I recently ran into a situation that challenged one of my basic beliefs in the setup of the Documentum repository, object ids may not be sequential!!!
What you say? Impossible you say? Yet it happened.
What I encountered isn’t a widespread phenomenon, but it could happen to you.
What Happened
I designed a reporting system, our little Data Shack, that was culling the audit trail, and some relevant object information, on a nightly basis into a second database for reporting. There are a few hundred million audit trail records, so querying that live was a challenge. If a user clicked on “History” in DA or Webtop, you could go get lunch, in another state. The goal was to put it into its own database designed for efficient reporting. If a bad query was issued, nobody suffered.
To streamline the transfer process, the system used the r_object_id field as a key field for querying records for retrieval. It is the Primary key on every table and no other approach would be as fast. I checked. The concept was simple, grab the maximum r_object_id already archived and then grab every row with a bigger r_object_id and move it over.
What could be simpler? Nothing.
Well, after a while, the users were asking for a query regularly and it was decided to craft a Data Shack version of the query and add it to the standard reporting in the Data Shack. The initial results were different from the live data results. After some digging, it was determined that a very small percentage of audit trail records weren’t making it over every night. After some more research, it was determined that if you sorted by the time_stamp field, you got a different order of objects.
This was not good.
Three Times the Fun
What appeared to be happening is quite simple. We have three Content Servers supporting the same repository in Production. Apparently, each server would grab a range of potential IDs and dish them out as needed. This is an accepted Design Pattern, that I can’t find a reference to right now, which prevents duplicate IDs from being created or different processes from blocking each other. Grabbing blocks of ids is an important aspect when it is expected that a lot of them will be needed. It is a solid approach.
The only problem is that I wasn’t aware of this little feature when the Data Shack was designed. So every night, a few random rows were missed.

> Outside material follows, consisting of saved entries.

(* ===== verification/Link.v ===== *)
(** * A live session: its end, its queues and its commands
      ([link/src/session.rs], [commands.rs], the writer of [control.rs])

    A session's tasks share the core; each call below runs without waiting, so a
    history of the session is a sequence of calls by the runtime, the control task
    and the control writer in any order.  [request] is two calls, since the writer
    and the control task run between the registration of a waiter and the frame it
    waits for.  What a message's encoding gives is an argument. *)
From stdpp Require Import strings gmap.
From S2P Require Import Prelude Bytes WireEnum Float Ema Vocab Streams Clock Blocks Buffer Timeline Delivery Cursor Uplink UplinkInv UplinkReach Json Policy Session StreamBodies Envelope Arbiter.

(** ** Why a session ended *)
Inductive Transport := Tp_Plain | Tp_Tls.
#[export] Instance Transport_eq_dec : EqDecision Transport. Proof. solve_decision. Defined.
Inductive SocketKind := Sk_Control | Sk_Audio.
Inductive QueueKind := Qk_Ingress | Qk_Urgent | Qk_ControlEgress | Qk_AckRegistrations.
Inductive CloseReason :=
  | Lc_SocketClosed (socket : SocketKind) (detail : string)
  | Lc_AudioNotJoined
  | Lc_HeartbeatLost
  | Lc_ProtocolViolation (error : ProtocolError)
  | Lc_DeviceProtocolError (report : ProtocolErrorReport)
  | Lc_Replaced
  | Lc_Overloaded (queue : QueueKind) (detail : string)
  | Lc_ClosedByController
  | Lc_Declined (detail : string)
  | Lc_Shutdown
  | Lc_TaskPanicked (task : string).

(** ** The core *)
(** [sc_cancelled] is the set of cancelled scope tokens, shared by the process. *)
Record SessionCore := mkSessionCore {
  sc_device : string;
  sc_session_id : string;
  sc_transport : Transport;
  sc_stop : bool;
  sc_end : option CloseReason;
  sc_capture : option WorkScope;
  sc_cancelled : gset nat;
}.
Definition core_new (device session_id : string) (transport : Transport) (cancelled : gset nat) : SessionCore :=
  mkSessionCore device session_id transport false None None cancelled.
Definition set_end_reason (reason : CloseReason) (c : SessionCore) : SessionCore :=
  mkSessionCore (sc_device c) (sc_session_id c) (sc_transport c) (sc_stop c)
    (Some (default reason (sc_end c))) (sc_capture c) (sc_cancelled c).
Definition cancel_stop (c : SessionCore) : SessionCore :=
  mkSessionCore (sc_device c) (sc_session_id c) (sc_transport c) true (sc_end c) (sc_capture c) (sc_cancelled c).
Definition revoke_capture (c : SessionCore) : SessionCore :=
  match sc_capture c with
  | Some scope =>
      mkSessionCore (sc_device c) (sc_session_id c) (sc_transport c) (sc_stop c) (sc_end c) (sc_capture c)
        ({[ ws_token scope ]} ∪ sc_cancelled c)
  | None => c
  end.
Definition core_end (reason : CloseReason) (c : SessionCore) : SessionCore :=
  revoke_capture (cancel_stop (set_end_reason reason c)).
Definition core_reason (c : SessionCore) : option CloseReason :=
  match sc_end c with
  | Some reason => Some reason
  | None => if sc_stop c then Some Lc_Shutdown else None
  end.
Definition ended_reason (c : SessionCore) : CloseReason := default Lc_Shutdown (core_reason c).
Definition set_capture (scope : WorkScope) (c : SessionCore) : SessionCore :=
  mkSessionCore (sc_device c) (sc_session_id c) (sc_transport c) (sc_stop c) (sc_end c) (Some scope) (sc_cancelled c).
Definition publish_capture (scope : WorkScope) (c : SessionCore) : SessionCore :=
  let c := set_capture scope c in if sc_stop c then revoke_capture c else c.

(** ** A bounded queue: [mpsc::channel] and a [Semaphore] of bytes *)
Record Queue (A : Type) := mkQueue {
  qu_capacity : nat;
  qu_items : list (A * N);
  qu_credit : N;
  qu_closed : bool;
}.
Arguments mkQueue {A}.
Arguments qu_capacity {A}.
Arguments qu_items {A}.
Arguments qu_credit {A}.
Arguments qu_closed {A}.
Inductive PushError := Pu_Full | Pu_NoCredit | Pu_Closed.
Section queue.
Context {A : Type}.
Definition queue_new (messages : nat) (bytes : N) : Queue A := mkQueue messages [] bytes false.
(** [try_reserve], [try_acquire_many_owned] and [send]. *)
Definition queue_push (item : A) (bytes : N) (q : Queue A) : result PushError (Queue A) :=
  if qu_closed q then Err Pu_Closed
  else if (qu_capacity q <=? length (qu_items q))%nat then Err Pu_Full
  else
    let permits := N.min bytes u32_max in
    if qu_credit q <? permits then Err Pu_NoCredit
    else Ok (mkQueue (qu_capacity q) (qu_items q ++ [(item, permits)]) (qu_credit q - permits) false).
(** [recv] and [try_recv]; the item keeps its credit until it is dropped. *)
Definition queue_take (q : Queue A) : option (A * N * Queue A) :=
  match qu_items q with
  | (item, permits) :: items => Some (item, permits, mkQueue (qu_capacity q) items (qu_credit q) (qu_closed q))
  | [] => None
  end.
Definition queue_release (permits : N) (q : Queue A) : Queue A :=
  mkQueue (qu_capacity q) (qu_items q) (qu_credit q + permits) (qu_closed q).
(** [Receiver::close]: what is queued can still be taken. *)
Definition queue_close (q : Queue A) : Queue A := mkQueue (qu_capacity q) (qu_items q) (qu_credit q) true.
Definition queue_emptied (q : Queue A) : Queue A := mkQueue (qu_capacity q) [] (qu_credit q) (qu_closed q).
End queue.

(** ** Commands *)
Inductive CommandFailure :=
  | Cf_Timeout (written : bool)
  | Cf_SessionEnded (reason : CloseReason) (written : bool).
Inductive CommandProgress :=
  | Pg_Enqueued
  | Pg_Written
  | Pg_Acknowledged (ack : CommandAck)
  | Pg_Failed (failure : CommandFailure).
Definition is_terminal (p : CommandProgress) : bool :=
  match p with Pg_Acknowledged _ | Pg_Failed _ => true | _ => false end.
Lemma core_end_fields reason c :
  sc_device (core_end reason c) = sc_device c /\ sc_session_id (core_end reason c) = sc_session_id c /\
  sc_transport (core_end reason c) = sc_transport c /\ sc_stop (core_end reason c) = true.
Proof. unfold core_end, revoke_capture. by destruct (sc_capture _). Qed.

(** A step that only ends sessions and moves tasks on keeps the invariant. *)
Record ends (cores cores' : Cores) : Prop := {
  en_length : length cores' = length cores;
  en_same : forall i c, cores !! i = Some c -> exists c', cores' !! i = Some c' /\ sc_device c' = sc_device c /\ sc_session_id c' = sc_session_id c /\
    (sc_stop c = true -> sc_stop c' = true);
}.
Lemma ends_refl cores : ends cores cores.
Proof. split; [done|]. intros i c Hc. by exists c. Qed.
Lemma ends_end cores core reason : ends cores (alter (core_end reason) core cores).
Proof.
  split; [by rewrite length_alter|]. intros i c Hc. destruct (decide (core = i)) as [->|Hn].
  - exists (core_end reason c). rewrite list_lookup_alter_eq, Hc. destruct (core_end_fields reason c) as (E1 & E2 & _ & E3). by split_and!.
  - exists c. by rewrite list_lookup_alter_ne.
Qed.
Lemma ends_stop cores : ends cores (cancel_stop <$> cores).
Proof.
  split; [by rewrite length_fmap|]. intros i c Hc. exists (cancel_stop c). by rewrite list_lookup_fmap, Hc.
Qed.
Lemma ends_back cores cores' i c' :
  ends cores cores' -> cores' !! i = Some c' ->
  exists c, cores !! i = Some c /\ sc_device c' = sc_device c /\ sc_session_id c' = sc_session_id c /\ (sc_stop c = true -> sc_stop c' = true).
Proof.
  intros [Hl Hs] Hc'. destruct (cores !! i) as [c|] eqn:E.
  - destruct (Hs i c E) as (d & Hd & H). rewrite Hc' in Hd. injection Hd as <-. by exists c.
  - apply lookup_ge_None in E. apply lookup_lt_Some in Hc'. lia.
Qed.
(** Tasks moved on: none goes back before its activation, none is [Ph_Done] or out of
    [Ph_Ending] without cause. *)
Record moves (s s' : Server) : Prop := {
  mv_length : length (sv_phases s') = length (sv_phases s);
  mv_back : forall i p', sv_phases s' !! i = Some p' -> exists p, sv_phases s !! i = Some p /\ (not_activated p' -> not_activated p) /\ (p = Ph_Done -> p' = Ph_Done);
  mv_ending : forall i j, sv_phases s !! j = Some (Ph_Ending i) -> sv_phases s' !! j = Some (Ph_Ending i) \/ ended_in i s' \/ sv_cores s' !! i = None;
}.
Lemma inv_moves s s' :
  server_inv s -> ends (sv_cores s) (sv_cores s') -> moves s s' -> sv_registry s' = sv_registry s -> sv_joined s' = sv_joined s -> server_inv s'.
Proof.
  intros [Vl Vi Vc Va Vr Vj] He Hm Er Ej. split; rewrite ?Er, ?Ej.
  - rewrite (mv_length _ _ Hm), (en_length _ _ He). done.
  - intros i j ci cj Hi Hj Heq. destruct (ends_back _ _ _ _ He Hi) as (di & Hdi & _ & E1 & _), (ends_back _ _ _ _ He Hj) as (dj & Hdj & _ & E2 & _).
    apply (Vi i j di dj Hdi Hdj). congruence.
  - intros device i Hd. destruct (Vc _ _ Hd) as (c & Hc & E). destruct (en_same _ _ He _ _ Hc) as (c' & Hc' & E1 & _). exists c'. split; [done|congruence].
  - intros id a Ha. destruct (Va _ _ Ha) as (c & Hc & E & Hcl & (p & Hp & Hna) & Hau). destruct (en_same _ _ He _ _ Hc) as (c' & Hc' & E1 & E2 & _).
    exists c'. rewrite E1, E2. split_and!; try done.
    destruct (lookup_lt_is_Some_2 (sv_phases s') (ac_core a)) as [p' Hp']; [rewrite (mv_length _ _ Hm); by eapply lookup_lt_Some|].
    exists p'. split; [done|]. destruct (mv_back _ _ Hm _ _ Hp') as (q & Hq & Hqq & _). intros Hx. apply Hna. rewrite Hp in Hq. injection Hq as ->. auto.
  - intros i c' p' Hc' Hp'. destruct (ends_back _ _ _ _ He Hc') as (c & Hc & E1 & _ & E3), (mv_back _ _ Hm _ _ Hp') as (p & Hp & _ & Hd).
    rewrite E1. destruct (Vr i c p Hc Hp) as [H|[H|[H|(j & Hj)]]]; [by left|right; left; auto|right; right; left; auto|].
    destruct (mv_ending _ _ Hm i j Hj) as [H|[(d & Hd' & Hst)|H]]; [right; right; right; by exists j|right; left; congruence|congruence].
  - destruct Vj as [Hn Hj]. split; [done|]. intros i Hi. destruct (Hj i Hi) as (c & p & Hc & Hp & Hna).
    destruct (en_same _ _ He _ _ Hc) as (c' & Hc' & _).
    destruct (lookup_lt_is_Some_2 (sv_phases s') i) as [p' Hp']; [rewrite (mv_length _ _ Hm); by eapply lookup_lt_Some|].
    exists c', p'. split_and!; [done|done|]. destruct (mv_back _ _ Hm _ _ Hp') as (q & Hq & Hqq & _). intros Hx. apply Hna. rewrite Hp in Hq. injection Hq as ->. auto.
Qed.
Lemma moves_refl s s' : sv_phases s' = sv_phases s -> moves s s'.
Proof. intros E. split; rewrite E; [done|by eauto|by eauto]. Qed.
(** One task moved from [p] to [q]. *)
Lemma moves_one s s' core p q :
  sv_phases s !! core = Some p -> sv_phases s' = <[ core := q ]> (sv_phases s) -> (not_activated q -> not_activated p) -> p <> Ph_Done ->
  (forall i, p = Ph_Ending i -> ended_in i s' \/ sv_cores s' !! i = None) -> moves s s'.
Proof.
  intros Hp E Hna Hd Hend. split; rewrite E.
  - by rewrite length_insert.
  - intros i p' Hi. destruct (decide (core = i)) as [<-|Hn].
    + rewrite list_lookup_insert_eq in Hi by (by eapply lookup_lt_Some). injection Hi as <-. by exists p.
    + rewrite list_lookup_insert_ne in Hi by done. by exists p'.
  - intros i j Hj. destruct (decide (core = j)) as [<-|Hn].
    + right. apply Hend. congruence.
    + left. by rewrite list_lookup_insert_ne.
Qed.
(** A quiet hour period as the backend returns it. *)
Record QuietHourPeriod : Type := mkQuietHourPeriod {
  id : string;
  startTime : string;
  endTime : string;
  createdAt : string;
  updatedAt : string
}.

(** [String.prototype.padStart(2, "0")] *)
Definition padStart2 (s : string) : string :=
  match String.length s with
  | O => "00" ++ s
  | S O => "0" ++ s
  | _ => s
  end%string.

(** [formatTime]; [None] is the [TypeError] of [m.padStart] on a time
    without a colon. *)
Definition formatTime (time : string) : option string :=
  if String.eqb time "" then Some ""
  else
    match split ":" time with
    | h :: m :: _ => Some (padStart2 h ++ ":" ++ padStart2 m)%string
    | _ => None
    end.

Definition toMinutes (t : string) : number :=
  let fields := List.map Number (split ":" t) in
  let h := List.nth 0 fields NaN in
  let m := List.nth 1 fields NaN in
  add (mul h (Int 60)) m.

Definition periodsOverlap (s1 e1 s2 e2 : number) : bool :=
  let range1 :=
    if gt e1 s1 then [(s1, e1)] else [(s1, Int 1440); (Int 0, e1)] in
  let range2 :=
    if gt e2 s2 then [(s2, e2)] else [(s2, Int 1440); (Int 0, e2)] in
  existsb (fun a =>
    existsb (fun b => lt (fst a) (snd b) && lt (fst b) (snd a)) range2)
    range1.

(** [validateQuietHourInput]: the message to show, or [None] for [null].
    Its [timeRegex] is the pattern of the backend. *)
Definition validateQuietHourInput (input : QuietHourInput)
  (existing : list QuietHourPeriod) (editingId : option string)
  : option string :=
  if negb (QuietHoursService.timeRegex_test (in_startTime input))
     || negb (QuietHoursService.timeRegex_test (in_endTime input))
  then Some "Start and end times must be in HH:mm format."
  else if String.eqb (in_startTime input) (in_endTime input)
  then Some "Start and end times cannot be the same."
  else
    let inputStart := toMinutes (in_startTime input) in
    let inputEnd := toMinutes (in_endTime input) in
    (fix loop (periods : list QuietHourPeriod) : option string :=
       match periods with
       | [] => None
       | period :: rest =>
           if match editingId with
              | Some e => negb (String.eqb e "") && String.eqb (id period) e
              | None => false
              end
           then loop rest
           else
             let s2 := toMinutes (startTime period) in
             let e2 := toMinutes (endTime period) in
             if periodsOverlap inputStart inputEnd s2 e2
             then Some "Quiet hour periods cannot overlap."
             else loop rest
       end) existing.
(** Line 85: the error box, and nothing else. *)
Lemma run_undefined :
  tg <= 0 ->
  run i = {| bindings := calculations i;
             final := {| cohort := None; page := [st_error error_text] |};
             raised := None |}.
Proof.
  intro H. unfold run, results_section.
  now rewrite (proj2 (Qle_bool_iff _ 0) H).
Qed.

(** Line 92 raises: the CPPG metric is on the page, nothing was bound. *)
Lemma run_zero_cost :
  0 < tg -> cost == 0 ->
  run i = {| bindings := calculations i;
             final := {| cohort := None;
                         page := [st_metric cppg_label
                                    (fixed (cost / tg) 2)] |};
             raised := Some ZeroDivisionError |}.
Proof.
  intros H E. unfold run, results_section.
  rewrite (proj2 (Qle_bool_false_iff _ 0) H), (cppg_defined H).
  unfold bind, lift, show, format_fixed, as_float.
  now rewrite (truediv_zero 1 _ (proj2 (cppg_zero_iff H) E)).
Qed.

(** The whole [else] branch runs. *)
Lemma run_results :
  0 < tg -> ~ cost == 0 -> 0 < tg * m ->
  run i = {| bindings := calculations i;
             final :=
               {| cohort := Some (bound_cohort i (Some (cost / (tg * m))));
                  page := cohort_page i ++
                    [st_write scenario_label
                       [fixed m 1; fixed (cost / (tg * m)) 2]] |};
             raised := None |}.
Proof.
  intros H E A. unfold run, results_section.
  rewrite (proj2 (Qle_bool_false_iff _ 0) H), (cppg_defined H).
  unfold bind, lift, show, assign, format_fixed, as_float.
  rewrite (truediv_ok 1 _ (fun Z => E (proj1 (cppg_zero_iff H) Z))).
  now rewrite (proj2 (Qgt_bool_iff _ 0) A).
Qed.
(** X13. The decoder reads back the hexadecimal text of readable bytes:
    when more than 80 % of the bytes are printable, [DecodeValue] turns
    the text [hex.EncodeToString] prints for them, given as a string or
    as bytes, into the bytes themselves.  So a string of hexadecimal
    digits that stands for a number or a serial is rewritten whenever its
    digit pairs happen to be printable characters. *)
Theorem DecodeValue_reads_back_hex_text (b : list Byte.byte) :
  HexDecoder.isTextLike b = true ->
  HexDecoder.DecodeValue (Snmp.Str (HexDecoder.EncodeToString b))
  = Snmp.string_of_bytes b
  /\ HexDecoder.DecodeValue
       (Snmp.Bytes (list_byte_of_string (HexDecoder.EncodeToString b)))
     = Snmp.string_of_bytes b.
Proof.
  intros Htext.
  assert (Hne : (0 < length b)%nat) by (destruct b; [discriminate | cbn; lia]).
  destruct (EncodeToString_shape b) as [Hlen Hchars].
  assert (Hdec : (if HexDecoder.IsHexASCII (list_byte_of_string (HexDecoder.EncodeToString b))
                  then HexDecoder.DecodeHexASCII
                         (list_byte_of_string (HexDecoder.EncodeToString b))
                  else None) = Some (Snmp.string_of_bytes b)).
  { unfold HexDecoder.IsHexASCII, HexDecoder.DecodeHexASCII.
    rewrite Hchars, Hlen, DecodeString_EncodeToString, Htext.
    replace (Z.of_nat (2 * length b) mod 2 =? 0) with true
      by (symmetry; apply Z.eqb_eq; rewrite Nat2Z.inj_mul, Z.mul_comm;
          apply Z.mod_mul; lia).
    cbn [negb].
    replace (0 <? Z.of_nat (2 * length b)) with true
      by (symmetry; apply Z.ltb_lt; lia).
    reflexivity. }
  unfold HexDecoder.DecodeValue. now rewrite Hdec.
Qed.

Lemma DecodeValue_reads_back_hex_text_witness :
  HexDecoder.DecodeValue (Snmp.Str (HexDecoder.EncodeToString Examples.samsun))
  = Snmp.string_of_bytes Examples.samsun
  /\ HexDecoder.DecodeValue
       (Snmp.Bytes (list_byte_of_string (HexDecoder.EncodeToString Examples.samsun)))
     = Snmp.string_of_bytes Examples.samsun.
Proof.
  apply (DecodeValue_reads_back_hex_text Examples.samsun). vm_compute. reflexivity.
Defined.
(** ** Detection and confidence together *)

Lemma In_levels (q : Q) :
  existsb (fun l => Qeq_bool l q && (Qnum l =? Qnum q) && (Z.pos (Qden l) =? Z.pos (Qden q)))
          Confidence.levels = true ->
  In q Confidence.levels.
Proof.
  intros H. apply existsb_exists in H as (l & Hin & Hl).
  apply andb_true_iff in Hl as [Hl Hd]. apply andb_true_iff in Hl as [_ Hn].
  apply Z.eqb_eq in Hn, Hd. destruct l as [ln ld], q as [qn qd]. cbn in Hn, Hd.
  injection Hd as ->. subst ln. exact Hin.
Qed.
(** An in-place change of the dictionary at [l], such as [d.update(...)] or
    [d[k] = v]. *)
Definition mutate_dict (l : loc) (f : gmap string pyval -> gmap string pyval) : M unit :=
  fun w => (tt, set_heap (<[l := f (deref (heap w) l)]> (heap w)) w).

(** ** workflow/models/drawing_phase.py *)

Inductive DrawingPhase := SKETCH | REFINEMENT | STYLIZATION | RENDERING | COMPLETE.

#[global] Instance DrawingPhase_eq_dec : EqDecision DrawingPhase.
Proof. solve_decision. Defined.

(** [phase.value]. *)
Definition phase_value (p : DrawingPhase) : string :=
  match p with
  | SKETCH => "sketch"
  | REFINEMENT => "refinement"
  | STYLIZATION => "stylization"
  | RENDERING => "rendering"
  | COMPLETE => "complete"
  end.

Module PhaseTransition.
Record t := mk {
  from_phase : DrawingPhase;
  to_phase : DrawingPhase;
  timestamp : Time;
  reason : string;
  metrics : Metrics;
  confidence : float
}.
End PhaseTransition.

Module PhaseTransitionValidator.

Definition VALID_TRANSITIONS : list (DrawingPhase * list DrawingPhase) :=
  [ (SKETCH, [SKETCH; REFINEMENT]);
    (REFINEMENT, [SKETCH; REFINEMENT; STYLIZATION]);
    (STYLIZATION, [REFINEMENT; STYLIZATION; RENDERING]);
    (RENDERING, [STYLIZATION; RENDERING; COMPLETE]);
    (COMPLETE, [COMPLETE; RENDERING]) ].

(** [table.get(key, set())]. *)
Fixpoint get (table : list (DrawingPhase * list DrawingPhase))
    (key : DrawingPhase) : list DrawingPhase :=
  match table with
  | [] => []
  | (k, v) :: rest => if decide (k = key) then v else get rest key
  end.

Definition get_valid_next_phases (current_phase : DrawingPhase) : list DrawingPhase :=
  get VALID_TRANSITIONS current_phase.

Definition is_valid_transition (from_phase to_phase : DrawingPhase) : bool :=
  bool_decide (to_phase ∈ get VALID_TRANSITIONS from_phase).

Definition phase_order : list DrawingPhase :=
  [SKETCH; REFINEMENT; STYLIZATION; RENDERING; COMPLETE].

(** [xs.index(x)]; [None] stands for the [ValueError]. *)
Fixpoint index (xs : list DrawingPhase) (x : DrawingPhase) : option nat :=
  match xs with
  | [] => None
  | y :: ys => if decide (y = x) then Some 0%nat else S <$> index ys x
  end.

Definition is_forward_progression (from_phase to_phase : DrawingPhase) : bool :=
  match index phase_order from_phase, index phase_order to_phase with
  | Some from_idx, Some to_idx => bool_decide (from_idx < to_idx)%nat
  | _, _ => false
  end.

Definition is_regression (from_phase to_phase : DrawingPhase) : bool :=
  match index phase_order from_phase, index phase_order to_phase with
  | Some from_idx, Some to_idx => bool_decide (to_idx < from_idx)%nat
  | _, _ => false
  end.

End PhaseTransitionValidator.

(** ** workflow/models/stroke_intent.py *)

Inductive StrokeIntent := GESTURE | CONTOUR | DETAIL | CONSTRUCTION | SHADING | CLEANUP.

#[global] Instance StrokeIntent_eq_dec : EqDecision StrokeIntent.
Proof. solve_decision. Defined.

Definition intent_value (i : StrokeIntent) : string :=
  match i with
  | GESTURE => "gesture"
  | CONTOUR => "contour"
  | DETAIL => "detail"
  | CONSTRUCTION => "construction"
  | SHADING => "shading"
  | CLEANUP => "cleanup"
  end.

Module StrokeMetadata.
Record t := mk {
  intent : StrokeIntent;
  phase : DrawingPhase;
  purpose : string;
  task_id : option string;
  action_id : option string;
  confidence : float;
  refinement_pass : Z;
  evaluation_score : option float
}.

Definition to_dict (self : t) : pyval :=
  VDict [ ("intent", VStr (intent_value (intent self)));
          ("phase", VStr (phase_value (phase self)));
          ("purpose", VStr (purpose self));
          ("task_id", opt_str (task_id self));
          ("action_id", opt_str (action_id self));
          ("confidence", VFloat (confidence self));
          ("refinement_pass", VInt (refinement_pass self));
          ("evaluation_score",
             match evaluation_score self with Some s => VFloat s | None => VNone end) ].
End StrokeMetadata.

Module StrokeIntentHelper.

Definition PRIMARY_INTENT : list (DrawingPhase * StrokeIntent) :=
  [ (SKETCH, GESTURE); (REFINEMENT, CONTOUR);
    (STYLIZATION, CONTOUR); (RENDERING, DETAIL) ].

(** [PRIMARY_INTENT.get(phase)]. *)
Fixpoint get (table : list (DrawingPhase * StrokeIntent))
    (key : DrawingPhase) : option StrokeIntent :=
  match table with
  | [] => None
  | (k, v) :: rest => if decide (k = key) then Some v else get rest key
  end.

Definition get_primary_intent (phase : DrawingPhase) : option StrokeIntent :=
  get PRIMARY_INTENT phase.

Now it is possible that different applications, like the Indexer and our Web Interface, which happen to reside on different machines but use the same Content Server, grabbed the IDs and not the Content Servers. I suspect that is not the case, but I can’t rule it out without some mind-numbing digging (or some luck).
Regardless of the culprit, the solution was fixed. Everything now works on the time_stamp field in the Audit Trail and not r_object_id. The Data Shack is up and humming again and all the numbers match.
So the tip is to depend on the dates for determining the order of events, not the object ids. They may be tempting to use as they are the primary keys on every table, but they are not the arbiter of succession.
Hi,
I know that ObjectId’s are not necessarily a hexadecimal representation of a number. The Object ID can contain any ASCII printable character (I learned that in the first Documentum training some long time ago… i don’t expect it changed).
Since I never seen that in real life… Did you?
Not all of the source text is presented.